By Noel Towell
Victorian Labor Party heavyweights Bill Shorten, Adem Somyurek and Kim Carr are facing off in the race and branch stacking row engulfing the party's state branch.
The punishment brought down on a key numbers man from Premier Daniel Andrews’ Socialist Left faction will be the subject of two appeals to the ALP’s ruling National Executive where national leader Anthony Albanese has a casting vote in the case of deadlock.
Victoria’s powerful Right faction will appeal the decision to put their factional rival Jasvinder Sidhu on the political sidelines for seven years, after he was found by an internal tribunal to have stacked branches and incited ethnic resentment.
Mr Sidhu, assistant secretary for the party's Tarneit branch, escaped expulsion from the party after an investigation into an explosive western suburbs branch meeting last year that allegedly spilled over into violence.

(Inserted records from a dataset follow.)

(** ** The per-variant initializers *)

Lemma dt_ramc_loop_halted_frame (nodes : list (device_node * of_device_id)) :
  forall (idx standby : Z) (m : machine) (h : halt) (m1 : machine),
    dt_ramc_loop nodes idx standby m = Halted h m1 ->
    exists bases, m1 = set_ramc_base bases m.
Proof.
  induction nodes as [|[np id] rest IH]; intros idx standby m h m1 Hrun.
  - discriminate Hrun.
  - rewrite dt_ramc_loop_step in Hrun.
    destruct ((0 <=? idx) && (idx <? 2)).
    + cbv zeta in Hrun. destruct (of_iomap0 np =? 0).
      * injection Hrun as _ <-. eexists. reflexivity.
      * apply IH in Hrun. destruct Hrun as [bases ->]. now exists bases.
    + injection Hrun as _ <-. exists (at91_ramc_base m).
      now rewrite set_ramc_base_same.
Qed.

Lemma at91_dt_ramc_done_frame (m m1 : machine) :
  at91_dt_ramc m = Done tt m1 ->
  hw m1 = hw m /\
  at91_pm_data m1 = at91_pm_data m /\
  at91_suspend_sram_fn m1 = at91_suspend_sram_fn m /\
  target_state m1 = target_state m /\
  exists evs, trace m1 = trace m ++ evs /\
              Forall (fun e => is_printk e = true) evs.
Proof.
  rewrite at91_dt_ramc_unfold.
  destruct (dt_ramc_loop (ramc_nodes m) 0 0 m) as [[idx standby] m0|h m0]
    eqn:Hrun; [|discriminate].
  pose proof (dt_ramc_loop_done _ _ _ _ _ _ Hrun) as (_ & _ & _ & bases & ->).
  destruct (idx =? 0); [discriminate|].
  destruct (standby =? 0) eqn:Hs.
  - intros Hdone. injection Hdone as <-. repeat split.
    eexists. split; [reflexivity|]. repeat constructor.
  - unfold at91_pm_set_standby. rewrite Hs. cbn [negb]. unfold modify.
    intros Hdone. injection Hdone as <-. repeat split.
    exists []. split; [cbn; now rewrite app_nil_r|constructor].
Qed.

Lemma at91_pm_init_shape (m : machine) :
  exists f evs,
    at91_pm_init m = Done tt (append_events evs (set_suspend_sram_fn f m)) /\
    Forall (fun e => is_ramc_write e = false) evs.
Proof.
  destruct (at91_pm_sram_init_shape m) as (f & evs & Hrun & Hevs).
  exists f. eexists. rewrite (at91_pm_init_after m _ Hrun).
  rewrite append_events_app. split; [reflexivity|].
  apply Forall_app. split.
  - eapply Forall_impl; [|exact Hevs]. now intros [].
  - apply Forall_app. split.
    + destruct (negb _); repeat constructor.
    + destruct (negb _); repeat constructor.
Qed.

(** One initializer, after a discovery that returns. *)
Lemma soc_pm_init_run (v : soc) (m m1 : machine) :
  at91_dt_ramc m = Done tt m1 ->
  exists f evs,
    soc_pm_init v m =
      Done tt (append_events (soc_ramc_writes v ++ evs)
                 (set_suspend_sram_fn f
                    (set_pm_data (soc_profile v (at91_pm_data m1)) m1))) /\
    Forall (fun e => is_ramc_write e = false) evs.
Proof.
  intros Hdt.
  destruct v; cbn [soc_pm_init soc_ramc_writes soc_profile];
    unfold at91rm9200_pm_init, at91sam9260_pm_init, at91sam9g45_pm_init,
      at91sam9x5_pm_init, sam5d3_pm_init, sam5d4_pm_init;
    unfold bind at 1; rewrite Hdt;
    unfold update_pm_data, bind, emit, modify; cbv beta iota;
    match goal with
    | |- context [at91_pm_init ?M] =>
        destruct (at91_pm_init_shape M) as (f & evs & Hrun & Hall);
        rewrite Hrun
    end;
    exists f, evs; (split; [|exact Hall]);
    unfold append_events, set_suspend_sram_fn, set_pm_data, log_event,
      set_uhp_udp_mask, set_memctrl, set_ddrc_pid, set_is_sama5d4;
    cbn; rewrite <- ?app_assoc; reflexivity.
Qed.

He too will appeal the decision, arguing it was too harsh and that the charges against him were trumped-up and politically motivated.

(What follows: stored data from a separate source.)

(** The scheduler's own bound check never fires: the guard keeps the
    position below the horizon. *)
Lemma loop_body_horizon (s : State) :
  last_epoch s <= global_step s ->
  Forall from_outside_if_horizon (raised s) ->
  match loop_body s with
  | Ok _ s' => Forall from_outside_if_horizon (raised s')
  | Raise _ s' => Forall from_outside_if_horizon (raised s')
  end.
Proof.
  intros Hpos H. unfold_body. split_cases.
  all: try match goal with
       | Hg : (S (global_step ?s0) <? WARM_STEPS + COOL_STEPS) = true,
         Hh : (total_steps <? S (last_epoch ?s0)) = true |- _ =>
           exfalso; apply Nat.ltb_lt in Hg; apply Nat.ltb_lt in Hh;
           unfold total_steps in Hh; lia
       end.
  all: simpl_body.
  all: repeat (constructor;
               [ match goal with
                 | |- from_outside_if_horizon (_, _, ?e) =>
                     try (is_var e; destruct e); simpl; first [exact I | assumption]
                 end | ]);
    exact H.
Qed.

Lemma saved_steps_samples (model : Model) (out : list event) :
  saved_steps (sample_printouts model ++ out) = saved_steps out.
Proof. reflexivity. Qed.

Lemma saved_paths_samples (model : Model) (out : list event) :
  saved_paths (sample_printouts model ++ out) = saved_paths out.
Proof. reflexivity. Qed.


Lemma loop_body_saved (s : State) :
  match loop_body s with
  | Ok _ s' => saved_delta s s'
  | Raise _ s' =>
      saved_steps (output s') = saved_steps (output s)
      /\ saved_paths (output s') = saved_paths (output s)
  end.
Proof.
  unfold saved_delta. unfold_body. split_cases.
  all: simpl_body;
    rewrite ?saved_steps_samples, ?saved_paths_samples; simpl_body.
  all: first [ split; reflexivity | left; split; reflexivity | right; split; reflexivity ].
Qed.
Lemma cistrans_combos_count (flag : bool) (m : nat) :
  length (cistrans_combos flag m)
  = if flag then both_ways_count 2 m else 1.
Proof.
  unfold cistrans_combos. destruct flag; [|reflexivity].
  apply (@combos_both_ways_count string string_dec (before "E" "Z")
           (@before_asym "E" "Z" ltac:(discriminate)) cistrans_options m).
  repeat constructor.
Qed.

Lemma chiral_combos_count (k : nat) :
  length (chiral_combos k) = both_ways_count 2 k.
Proof.
  unfold chiral_combos. destruct k as [|k]; [reflexivity|]. simpl negb.
  cbv iota.
  apply (@combos_both_ways_count string string_dec (before "R" "S")
           (@before_asym "R" "S" ltac:(discriminate)) chiral_options (S k)).
  repeat constructor.
Qed.

Lemma grid_length (delta : Z) (grid : list Z) :
  (0 < delta)%Z -> np_arange 0 360 delta = Some grid ->
  length grid = Z.to_nat (ceil_div 360 delta) /\ 1 <= length grid.
Proof.
  intros Hd Hg. rewrite np_arange_grid in Hg by assumption.
  injection Hg as <-. rewrite length_map, length_seq. split; [reflexivity|].
  assert (0 < ceil_div 360 delta)%Z by (apply ceil_div_spec; lia). lia.
Qed.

A 19-year-old Tarneit man is facing an assault charge, accused of punching Mr Sidhu in the face during the disturbance.
The internal charges against Mr Sidhu were based on comments he made about Turkish and Lebanese Muslims and a separate allegation that he worked to stack ALP branches.
Mr Sidhu, has been banned from all but the most basic party political activity for the next two years and will not be eligible to run for office for the ALP for seven years.
Labor’s internal tribunal found Mr Sidhu incited "ethnic resentment and rivalry to obtain political advantage" – describing it as a "crude and vulgar" breach of the party’s rules – and engaged in branch stacking.
Some senior figures, including Mr Shorten, have been drumming up support for Mr Sidhu’s expulsion from the party, with the key player behind the push to kick him out being the Victorian branch’s dominant factional boss and state cabinet minister Adem Somyurek.
Mr Shorten did not respond to a request for comment, but a senior party figure from the anti-Sidhu forces, told The Age that their appeal against the tribunal’s decision would compare the present Labor dispute with John Howard’s expulsion of Pauline Hanson from the Liberal Party in the 1990s over her extreme racial views.
Mr Sidhu will also lodge an appeal to a national disputes resolution panel, arguing that penalty was too harsh and the allegations against him were trumped up and the Victorian tribunal that imposes the sanctions was a kangaroo court.
Senator Carr, one of Mr Sidhu's key backers and a long-time Left Faction leader, said his treatment had been fundamentally unfair.
“Jasvinder’s entitled to pursue his appeal to the National Executive because he hasn’t had natural justice or procedural fairness in Victoria,” Senator Carr said.
Mr Albanese’s office declined to comment.